Your job is to return every line in the data holding the string "iterator".
^^^^
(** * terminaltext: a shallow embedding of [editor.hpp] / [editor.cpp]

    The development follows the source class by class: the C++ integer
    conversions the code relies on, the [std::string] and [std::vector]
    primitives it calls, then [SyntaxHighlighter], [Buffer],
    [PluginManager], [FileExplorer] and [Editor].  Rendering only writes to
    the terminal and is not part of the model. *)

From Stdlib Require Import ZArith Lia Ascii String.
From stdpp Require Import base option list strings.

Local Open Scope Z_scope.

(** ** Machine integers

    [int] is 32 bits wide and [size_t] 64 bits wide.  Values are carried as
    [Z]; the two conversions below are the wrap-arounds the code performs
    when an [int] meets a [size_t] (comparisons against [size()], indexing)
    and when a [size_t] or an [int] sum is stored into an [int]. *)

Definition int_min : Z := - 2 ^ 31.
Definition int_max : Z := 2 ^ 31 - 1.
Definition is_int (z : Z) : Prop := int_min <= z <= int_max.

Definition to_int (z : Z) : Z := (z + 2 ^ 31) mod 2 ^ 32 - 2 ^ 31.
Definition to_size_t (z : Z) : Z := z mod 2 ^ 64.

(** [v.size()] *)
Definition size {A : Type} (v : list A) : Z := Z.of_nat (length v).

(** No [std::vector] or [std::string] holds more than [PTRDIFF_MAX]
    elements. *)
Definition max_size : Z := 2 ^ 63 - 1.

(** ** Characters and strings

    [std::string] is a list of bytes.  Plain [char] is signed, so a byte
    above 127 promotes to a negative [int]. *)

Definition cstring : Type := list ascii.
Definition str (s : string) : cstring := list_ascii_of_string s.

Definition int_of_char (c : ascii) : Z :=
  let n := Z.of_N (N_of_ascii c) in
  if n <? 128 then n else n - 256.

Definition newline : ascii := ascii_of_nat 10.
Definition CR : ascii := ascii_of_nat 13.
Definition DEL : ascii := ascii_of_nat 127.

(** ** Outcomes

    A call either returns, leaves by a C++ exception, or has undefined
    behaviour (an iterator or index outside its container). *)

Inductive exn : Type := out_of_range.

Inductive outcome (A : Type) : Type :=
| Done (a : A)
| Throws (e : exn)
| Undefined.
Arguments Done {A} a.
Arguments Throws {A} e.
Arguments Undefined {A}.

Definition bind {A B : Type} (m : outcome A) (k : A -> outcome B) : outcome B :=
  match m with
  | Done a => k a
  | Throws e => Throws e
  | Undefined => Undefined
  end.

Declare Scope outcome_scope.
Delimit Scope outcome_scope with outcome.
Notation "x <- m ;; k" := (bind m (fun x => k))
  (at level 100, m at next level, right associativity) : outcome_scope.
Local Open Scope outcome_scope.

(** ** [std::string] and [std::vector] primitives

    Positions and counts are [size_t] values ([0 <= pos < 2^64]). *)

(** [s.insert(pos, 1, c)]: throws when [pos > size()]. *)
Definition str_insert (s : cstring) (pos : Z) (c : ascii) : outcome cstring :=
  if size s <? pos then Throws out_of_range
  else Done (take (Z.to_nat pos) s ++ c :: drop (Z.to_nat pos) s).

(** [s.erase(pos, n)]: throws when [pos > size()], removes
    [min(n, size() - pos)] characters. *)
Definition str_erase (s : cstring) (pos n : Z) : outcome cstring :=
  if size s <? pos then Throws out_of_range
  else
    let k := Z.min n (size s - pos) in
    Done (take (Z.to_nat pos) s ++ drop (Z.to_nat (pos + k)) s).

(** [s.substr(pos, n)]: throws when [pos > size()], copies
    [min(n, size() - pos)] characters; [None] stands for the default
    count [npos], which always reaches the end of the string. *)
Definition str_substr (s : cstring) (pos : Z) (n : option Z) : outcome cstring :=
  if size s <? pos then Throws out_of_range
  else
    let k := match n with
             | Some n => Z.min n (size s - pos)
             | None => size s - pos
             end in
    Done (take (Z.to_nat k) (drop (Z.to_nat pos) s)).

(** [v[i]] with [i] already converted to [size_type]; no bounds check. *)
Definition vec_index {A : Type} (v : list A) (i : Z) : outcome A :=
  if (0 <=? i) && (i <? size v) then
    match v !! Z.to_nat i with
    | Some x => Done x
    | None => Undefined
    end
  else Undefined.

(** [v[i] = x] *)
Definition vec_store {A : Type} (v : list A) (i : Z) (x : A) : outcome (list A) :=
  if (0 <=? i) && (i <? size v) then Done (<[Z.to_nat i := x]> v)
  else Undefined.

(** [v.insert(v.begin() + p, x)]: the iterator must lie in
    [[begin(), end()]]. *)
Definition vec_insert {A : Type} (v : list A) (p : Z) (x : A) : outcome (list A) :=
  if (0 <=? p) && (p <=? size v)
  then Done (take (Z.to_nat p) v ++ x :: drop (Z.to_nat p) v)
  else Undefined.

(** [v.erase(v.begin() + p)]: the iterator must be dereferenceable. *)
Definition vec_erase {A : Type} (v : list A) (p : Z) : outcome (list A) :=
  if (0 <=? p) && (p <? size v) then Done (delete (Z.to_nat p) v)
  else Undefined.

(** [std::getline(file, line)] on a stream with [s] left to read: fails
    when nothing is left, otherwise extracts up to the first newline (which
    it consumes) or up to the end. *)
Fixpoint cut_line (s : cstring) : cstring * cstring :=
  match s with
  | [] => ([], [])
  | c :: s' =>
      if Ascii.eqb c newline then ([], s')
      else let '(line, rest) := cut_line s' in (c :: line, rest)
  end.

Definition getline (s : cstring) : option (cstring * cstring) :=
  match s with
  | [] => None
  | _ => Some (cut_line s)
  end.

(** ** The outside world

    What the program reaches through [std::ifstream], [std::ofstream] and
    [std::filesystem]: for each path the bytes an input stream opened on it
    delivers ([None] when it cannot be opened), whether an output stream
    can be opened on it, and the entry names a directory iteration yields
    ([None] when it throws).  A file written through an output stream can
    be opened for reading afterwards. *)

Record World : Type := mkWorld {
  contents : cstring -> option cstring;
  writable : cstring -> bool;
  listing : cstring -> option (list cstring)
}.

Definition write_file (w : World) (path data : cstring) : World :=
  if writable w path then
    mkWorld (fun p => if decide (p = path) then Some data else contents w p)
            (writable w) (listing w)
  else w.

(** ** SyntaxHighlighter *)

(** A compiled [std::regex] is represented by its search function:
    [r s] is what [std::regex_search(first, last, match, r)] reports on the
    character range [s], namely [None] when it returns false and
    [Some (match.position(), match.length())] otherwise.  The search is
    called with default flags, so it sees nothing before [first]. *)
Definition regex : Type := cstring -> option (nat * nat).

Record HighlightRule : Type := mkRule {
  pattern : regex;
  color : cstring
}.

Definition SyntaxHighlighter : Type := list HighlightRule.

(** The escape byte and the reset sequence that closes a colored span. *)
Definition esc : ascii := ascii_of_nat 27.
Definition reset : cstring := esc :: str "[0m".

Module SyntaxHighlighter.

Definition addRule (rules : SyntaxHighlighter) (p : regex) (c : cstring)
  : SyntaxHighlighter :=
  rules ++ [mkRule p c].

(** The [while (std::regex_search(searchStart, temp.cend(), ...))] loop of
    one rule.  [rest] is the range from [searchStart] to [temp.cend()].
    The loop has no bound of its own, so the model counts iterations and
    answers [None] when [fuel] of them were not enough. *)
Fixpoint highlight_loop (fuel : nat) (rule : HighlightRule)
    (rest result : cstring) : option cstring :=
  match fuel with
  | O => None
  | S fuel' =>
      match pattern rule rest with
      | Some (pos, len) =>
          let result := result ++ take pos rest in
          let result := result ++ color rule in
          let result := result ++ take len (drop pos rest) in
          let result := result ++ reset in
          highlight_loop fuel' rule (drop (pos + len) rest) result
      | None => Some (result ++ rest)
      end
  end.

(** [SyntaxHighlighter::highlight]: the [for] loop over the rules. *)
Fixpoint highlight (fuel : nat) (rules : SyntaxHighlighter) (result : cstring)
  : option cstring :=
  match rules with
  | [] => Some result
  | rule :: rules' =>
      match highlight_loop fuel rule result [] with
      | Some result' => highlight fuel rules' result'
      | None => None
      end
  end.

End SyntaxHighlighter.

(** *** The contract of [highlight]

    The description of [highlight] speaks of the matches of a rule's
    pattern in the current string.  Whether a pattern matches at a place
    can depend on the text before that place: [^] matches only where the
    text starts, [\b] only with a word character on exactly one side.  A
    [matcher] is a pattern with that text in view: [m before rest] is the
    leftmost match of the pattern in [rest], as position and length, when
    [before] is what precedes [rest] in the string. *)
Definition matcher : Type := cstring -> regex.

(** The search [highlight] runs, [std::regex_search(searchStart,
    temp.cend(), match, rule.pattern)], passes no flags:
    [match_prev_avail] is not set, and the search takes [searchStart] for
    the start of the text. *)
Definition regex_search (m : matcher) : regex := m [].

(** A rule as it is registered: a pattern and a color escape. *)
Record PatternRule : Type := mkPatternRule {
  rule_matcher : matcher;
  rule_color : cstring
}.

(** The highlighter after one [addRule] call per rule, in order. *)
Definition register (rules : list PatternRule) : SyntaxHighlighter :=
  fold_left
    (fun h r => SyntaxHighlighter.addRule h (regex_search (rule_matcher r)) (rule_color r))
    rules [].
^^^^
## TASK OUTPUT
    behaviour (an iterator or index outside its container). *)
(** [v.insert(v.begin() + p, x)]: the iterator must lie in
(** [v.erase(v.begin() + p)]: the iterator must be dereferenceable. *)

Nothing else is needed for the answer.